_Action item:_
All lines from the one with "Definition bZero (b" through the end of the records below are to be given again exactly, and nothing else.

Input data Start Marker

(* ===== verification/LogStream.v ===== *)
(** The formatting side of the logger (src/utility/LogStream.h,
    src/utility/LogStream.cpp): fixed buffers, integer conversion, the stream
    operators and the unit formatters.

    A [double] of the unit formatters is an IEEE binary64 number of the
    standard library's [SpecFloat], so conversions, divisions and the decimal
    output of [printf] are exact.  The text of [%.12g] and of a format chosen by
    the caller is a parameter. *)

From Stdlib Require Import Floats.SpecFloat.
From S2P Require Import Prelude Printf StringPiece.

Module FixedBuffer.

(** [FixedBuffer<SIZE>]: [SIZE] is the length of [data_], [cur_] an offset. *)
Record t := mk { data_ : list byte; cur_ : Z }.

Definition new (garbage : list byte) : t := mk garbage 0.
Definition length (b : t) : Z := i32 (cur_ b).
Definition avail (b : t) : Z := i32 (zlen (data_ b) - cur_ b).
Definition add (b : t) (len : Z) : t := mk (data_ b) (cur_ b + len).
Definition reset (b : t) : t := mk (data_ b) 0.
Definition bZero (b : t) : t := mk (replicate (List.length (data_ b)) x00) (cur_ b).

(** A store through [cur_], with an offset; outside the array it is undefined. *)
Definition store (b : t) (off : Z) (d : list byte) : res t :=
  let at_ := cur_ b + off in
  if (0 <=? at_) && (at_ + zlen d <=? zlen (data_ b)) then Ok (mk (blit (data_ b) at_ d) (cur_ b)) else Err Undefined.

Input data End Marker

_Solution to the exercise:_
Definition bZero (b : t) : t := mk (replicate (List.length (data_ b)) x00) (cur_ b).

(** A store through [cur_], with an offset; outside the array it is undefined. *)
Definition store (b : t) (off : Z) (d : list byte) : res t :=
  let at_ := cur_ b + off in
  if (0 <=? at_) && (at_ + zlen d <=? zlen (data_ b)) then Ok (mk (blit (data_ b) at_ d) (cur_ b)) else Err Undefined.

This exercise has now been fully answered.